Alternatively, just do

.. code-block:: python

	>>> print(lex.hdd.__doc__)
	
	Hypergeometric distribution diversity (HD-D) score.

            For each term (t) in the text, compute the probabiltiy (p) of getting at least one appearance
            of t with a random draw of size n < N (text size). The contribution of t to the final HD-D
            score is p * (1/n). The final HD-D score thus sums over p * (1/n) with p computed for
            each term t. Described in McCarthy and Javis 2007, p.g. 465-466.
            (McCarthy and Jarvis 2007)

            Parameters
            ----------
            draws: int
                Number of random draws in the hypergeometric distribution (default=42).

            Returns
            -------
            float	

6. Contributing
---------------
**Author**

`Lucas Shen <https://www.lucasshen.com/>`__

**Contributors**

* `Christophe Bedetti <https://github.com/cbedetti>`__
* `David Lesieur <https://github.com/davidlesieur>`__

Contributions are welcome, and they are greatly appreciated!
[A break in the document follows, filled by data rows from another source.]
(** * Shoe Zone controller: store locator, stock checker, product scraper

    A shallow embedding of the controller (locateStore, checkStoreStock,
    fetchWebpage, abbreviateOffer, getProductInfo), of the HttpError class
    and of the status mapping of the router, with the properties the
    specification states about them.

    Strings are sequences of code units; the case maps of the embedding act
    on the ASCII letters and leave every other code unit as it is. *)

From Stdlib Require Import ZArith QArith Qround Qabs Lqa Ascii String DecimalString List Lia.
From stdpp Require Import base option gmap strings.

Open Scope string_scope.
Open Scope Z_scope.

(** ** Characters and JavaScript string primitives *)

Module JsString.

Definition code (c : ascii) : N := N_of_ascii c.

Definition is_upper (c : ascii) : bool := (65 <=? code c)%N && (code c <=? 90)%N.
Definition is_lower (c : ascii) : bool := (97 <=? code c)%N && (code c <=? 122)%N.
Definition is_digit (c : ascii) : bool := (48 <=? code c)%N && (code c <=? 57)%N.
Definition is_letter (c : ascii) : bool := is_upper c || is_lower c.

(** The character class [A-Z0-9] under the flag i. *)
Definition is_alnum (c : ascii) : bool := is_letter c || is_digit c.

(** White space and line terminators, as String.prototype.trim sees them
    among the code units below 256. *)
Definition is_space (c : ascii) : bool :=
  ((9 <=? code c)%N && (code c <=? 13)%N) || (code c =? 32)%N || (code c =? 160)%N.

Definition upper_char (c : ascii) : ascii :=
  if is_lower c then ascii_of_N (code c - 32) else c.
Definition lower_char (c : ascii) : ascii :=
  if is_upper c then ascii_of_N (code c + 32) else c.

Fixpoint map_chars (f : ascii -> ascii) (s : string) : string :=
  match s with
  | EmptyString => EmptyString
  | String c s' => String (f c) (map_chars f s')
  end.

Fixpoint filter_chars (p : ascii -> bool) (s : string) : string :=
  match s with
  | EmptyString => EmptyString
  | String c s' => if p c then String c (filter_chars p s') else filter_chars p s'
  end.

Fixpoint all_chars (p : ascii -> bool) (s : string) : bool :=
  match s with
  | EmptyString => true
  | String c s' => p c && all_chars p s'
  end.

Definition toUpperCase : string -> string := map_chars upper_char.
Definition toLowerCase : string -> string := map_chars lower_char.

Fixpoint trimStart (s : string) : string :=
  match s with
  | String c s' => if is_space c then trimStart s' else s
  | EmptyString => EmptyString
  end.

(** [trimEnd] drops the trailing white space: a character stays when it is
    not white space or when something stays after it. *)
Fixpoint trimEnd (s : string) : string :=
  match s with
  | EmptyString => EmptyString
  | String c s' =>
      match trimEnd s' with
      | EmptyString => if is_space c then EmptyString else String c EmptyString
      | t => String c t
      end
  end.

Definition trim (s : string) : string := trimEnd (trimStart s).

(** [split_on sep s] is [s.split(re)] for a regular expression [re] that
    matches exactly one character of the class [sep]: the pieces between
    the separators, the empty ones included. *)
Fixpoint split_on (sep : ascii -> bool) (s : string) : list string :=
  match s with
  | EmptyString => [EmptyString]
  | String c s' =>
      if sep c then EmptyString :: split_on sep s'
      else match split_on sep s' with
           | [] => [String c EmptyString]
           | w :: ws => String c w :: ws
           end
  end.

(** [Array.prototype.join] on an array of strings. *)
Fixpoint join (sep : string) (l : list string) : string :=
  match l with
  | [] => EmptyString
  | [w] => w
  | w :: ws => w ++ sep ++ join sep ws
  end.

Definition is_blank (c : ascii) : bool := (code c =? 32)%N.

(** [s.indexOf(" ") === -1] *)
Definition no_blank (s : string) : bool := all_chars (fun c => negb (is_blank c)) s.

(** [s.substr(0, n)] for [0 <= n]. *)
Fixpoint take (n : nat) (s : string) : string :=
  match n, s with
  | S n', String c s' => String c (take n' s')
  | _, _ => EmptyString
  end.

Fixpoint drop (n : nat) (s : string) : string :=
  match n, s with
  | S n', String _ s' => drop n' s'
  | _, _ => s
  end.

(** [s.substr(-n)]: the last [n] characters, the whole string when it is
    shorter. *)
Definition last_chars (n : nat) (s : string) : string :=
  drop (String.length s - n) s.

End JsString.

Import JsString.

(** ** Errors and results *)

(** The values a promise of the controller is rejected with. [HttpError]
    is the class of utils/HttpError.js (message, statusCode, date);
    [JsError] is [new Error(message)]; [TypeError] is what a property
    access on [null] or [undefined] throws; [UpstreamFailure] stands for
    a rejection of the transport; [CacheIOFailure] is the error of the file
    system when the write of a cache file fails (it has a message and no
    status code). *)
Inductive js_error : Type :=
  | HttpError (message : string) (statusCode : Z) (date : Z)
  | JsError (message : string)
  | TypeError
  | UpstreamFailure (message : string)
  | CacheIOFailure (message : string).

Inductive outcome (A : Type) : Type :=
  | Return (a : A)
  | Throw (e : js_error).
Arguments Return {A} a.
Arguments Throw {A} e.

Definition obind {A B} (x : outcome A) (f : A -> outcome B) : outcome B :=
  match x with
  | Return a => f a
  | Throw e => Throw e
  end.

Fixpoint omap {A B} (f : A -> outcome B) (l : list A) : outcome (list B) :=
  match l with
  | [] => Return []
  | a :: l' =>
      obind (f a) (fun b => obind (omap f l') (fun bs => Return (b :: bs)))
  end.

(** ** abbreviateOffer *)

(** The callback of [map] in abbreviateOffer: [word[0]] is [undefined] on
    the empty word, and calling [toUpperCase] on it throws. *)
Definition abbreviateWord (word : string) : outcome string :=
  if String.eqb (toLowerCase word) "for" then Return "-4-"
  else match word with
       | EmptyString => Throw TypeError
       | String c rest =>
           Return (String (upper_char c)
                     (filter_chars (fun x => negb (is_letter x)) rest))
       end.

Definition offerWords (offer : string) : list string :=
  List.filter (fun word => negb (String.eqb word ""))
         (split_on (fun c => negb (is_alnum c)) offer).

Definition abbreviateOffer (offer : string) : outcome string :=
  if no_blank (trim offer) then Return (toUpperCase offer)
  else obind (omap abbreviateWord (offerWords offer))
             (fun parts => Return (join "" parts)).

(** The pound sign, one code unit. *)
Definition pound : string := String (ascii_of_N 163) EmptyString.

(** ** Numbers and values *)

(** A Number: every finite double is a rational, and [toFixed] is defined
    on the exact value. *)
Inductive number : Type :=
  | NaN
  | Infinity (negative : bool)
  | Finite (q : Q).

Definition number_truthy (n : number) : bool :=
  match n with
  | NaN => false
  | Infinity _ => true
  | Finite q => negb (Qeq_bool q 0%Q)
  end.

(** Values as JSON.parse and the query string deliver them. *)
#[warnings="-register-all"]
Inductive jsval : Type :=
  | JUndefined
  | JNull
  | JBool (b : bool)
  | JNum (n : number)
  | JStr (s : string)
  | JArr (items : list jsval)
  | JObj (fields : list (string * jsval)).

Definition truthy (v : jsval) : bool :=
  match v with
  | JUndefined | JNull => false
  | JBool b => b
  | JNum n => number_truthy n
  | JStr s => negb (String.eqb s "")
  | JArr _ | JObj _ => true
  end.

Definition is_undefined (v : jsval) : bool :=
  match v with JUndefined => true | _ => false end.

Fixpoint assoc (name : string) (fields : list (string * jsval)) : option jsval :=
  match fields with
  | [] => None
  | (k, v) :: rest => if String.eqb k name then Some v else assoc name rest
  end.

(** [v.name] for the names the controller reads, none of which a built-in
    prototype defines: the own property of an object, [undefined] on any
    other value, a TypeError on [null] and [undefined]. *)
Definition get_prop (v : jsval) (name : string) : outcome jsval :=
  match v with
  | JUndefined | JNull => Throw TypeError
  | JObj fields => Return (default JUndefined (assoc name fields))
  | _ => Return JUndefined
  end.

(** [v[0]] *)
Definition get_index0 (v : jsval) : outcome jsval :=
  match v with
  | JUndefined | JNull => Throw TypeError
  | JArr items => Return (hd JUndefined items)
  | JStr (String c _) => Return (JStr (String c EmptyString))
  | JObj fields => Return (default JUndefined (assoc "0" fields))
  | _ => Return JUndefined
  end.

(** A method of String.prototype called on a value: only a string has it. *)
Definition as_string (v : jsval) : outcome string :=
  match v with
  | JStr s => Return s
  | _ => Throw TypeError
  end.

(** *** Number.prototype.toFixed(2) *)

Definition digits (n : Z) : string := NilZero.string_of_uint (N.to_uint (Z.to_N n)).

Definition pad3 (m : string) : string :=
  match String.length m with
  | 0%nat => "000" | 1%nat => "00" ++ m | 2%nat => "0" ++ m | _ => m
  end.

(** The integer [n] for which [n / 100 - x] is closest to zero, the larger
    one of two. *)
Definition hundredths (x : Q) : Z := Qfloor (x * 100 + (1 # 2))%Q.

Definition fixed2 (x : Q) : string :=
  let m := pad3 (digits (hundredths (Qabs x))) in
  let k := String.length m in
  (if Qle_bool 0%Q x then "" else "-") ++ take (k - 2) m ++ "." ++ drop (k - 2) m.

(** ** Records of the data model *)

Module Store.
Record t : Type := mk {
  storeName : string;
  storeId : number;
  storeAddress : string;
  storePhone : string
}.
End Store.

Module StockCheckResult.
Record t : Type := mk {
  inStock : jsval;
  storeName : jsval;
  storeId : jsval;
  storeAddress : jsval
}.
End StockCheckResult.

Module SizeEntry.
Record t : Type := mk {
  size : string;
  stock_warehouse : number;
  code : string
}.
End SizeEntry.

Module Offer.
Record t : Type := mk {
  name : string;
  image : option string;
  abbr : string
}.
End Offer.

Module Product.
Record t : Type := mk {
  id : number;
  name : string;
  price_current : number;
  currency : string;
  thumbnail : option string;
  categories : list string;
  sizeRange : list SizeEntry.t;
  offers : list Offer.t
}.
End Product.

(** What the selectors of getProductInfo find in a product page. An
    [option] is the result of [querySelector] ([None] for [null]), an inner
    [option] the result of [getAttribute]. *)
Module Dom.
Record size_li : Type := mk_li {
  li_textContent : string;
  li_data_id : string;
  li_data_qty : string
}.
Record badge : Type := mk_badge {
  a_title : string;
  a_img_src : option (option string)
}.
Record document : Type := mk {
  sku_textContent : option string;
  name_textContent : option string;
  price_content : option (option string);
  priceCurrency_content : option (option string);
  main_image_src : option (option string);
  breadcrumbs : list string;
  size_selector : list size_li;
  offer_badges : list badge
}.
End Dom.

(** The value stored under a key of the page cache. *)
Record page_entry : Type := mk_entry {
  timestamp : Z;
  value : Product.t
}.

(** The bodies of the two POST requests, by their interpolated fields. *)
Inductive request : Type :=
  | FindRequestedStores (Town PostCode Latitude Longitude : string)
      (StartDistance NumberOfStores : Z)
  | StoreStockAjaxRequest (_prod_CCStoreNo _prod_SizeId _prod_Qty
      _prod_hasStockInWH _prod_Action : string).

Inductive domain : Type := Locator | Products.

(** What an operation does to the outside, in order. *)
Inductive event : Type :=
  | EvGetKey (d : domain) (key : string)
  | EvSetKey (d : domain) (key : string)
  | EvSave (d : domain)
  | EvPost (url : string) (body : request)
  | EvFromURL (url : string)
  | EvClock.

Definition is_cache_event (e : event) : bool :=
  match e with
  | EvGetKey _ _ | EvSetKey _ _ | EvSave _ => true
  | _ => false
  end.

Definition is_upstream_event (e : event) : bool :=
  match e with
  | EvPost _ _ | EvFromURL _ => true
  | _ => false
  end.

(** The two cache domains, each with its content in memory and the content
    its file was last written from (the file holds the JSON text of that
    content), and the events so far (the latest first). *)
Record world : Type := mk_world {
  locator : gmap string Store.t;
  locator_file : gmap string Store.t;
  products : gmap string page_entry;
  products_file : gmap string page_entry;
  trace : list event
}.

Definition caches_of (w : world) :=
  (locator w, locator_file w, products w, products_file w).

Definition log (e : event) (w : world) : world :=
  mk_world (locator w) (locator_file w) (products w) (products_file w)
           (e :: trace w).

(** ** The router's status *)

(** [err.statusCode || 500] *)
Definition response_status (e : js_error) : Z :=
  match e with
  | HttpError _ statusCode _ => if statusCode =? 0 then 500 else statusCode
  | _ => 500
  end.

(** [err.message]; the text of a TypeError is the engine's and is left
    out. *)
Definition error_message (e : js_error) : option string :=
  match e with
  | HttpError m _ _ | JsError m | UpstreamFailure m | CacheIOFailure m => Some m
  | TypeError => None
  end.

(** ** The state of the controller *)

(** An operation runs on a world and ends in a value or a thrown error. *)
Definition M (A : Type) : Type := world -> outcome A * world.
Every little bit helps, and credit will always be given. 
See here for `how to contribute  <./CONTRIBUTING.rst>`__ to this project.
See here for `Contributor Code of
Conduct <http://contributor-covenant.org/version/1/0/0/>`__.

7. Citing
---------
If you have used this codebase and wish to cite it, please cite as below.

Codebase:

.. code-block:: bib

	@software{lex,
	author = {Shen, Lucas},
	doi = {10.5281/zenodo.6607008},
	license = {MIT license},
	title = {{LexicalRichness: A small module to compute textual lexical richness}},
	url = {https://github.com/LSYS/lexicalrichness},
	year = {2022}
	}

Documentation on formulations and algorithms:

.. code-block:: bib

	@techreport{accuracybias, 
	title={Measuring Political Media Slant Using Text Data},
	author={Shen, Lucas},
	url={https://www.lucasshen.com/research/media.pdf}
	}


The package is released under the `MIT
License <https://opensource.org/licenses/MIT>`__.


=======
History
=======

0.1.2 (2018-05-09)
------------------

* First release on PyPI.

0.1.3 (2018-05-27)
------------------

* Minor fix for compatibility issue with hyphens (ascii) in python 2.

0.1.4 (2021-11-13)
------------------
* Add textblob in setup.py as requirements (to fix "ModuleNotFoundError: No module named 'textblob'") [Christophe Bedetti].
* Make preprocessing and tokenization optional [David Lesieur].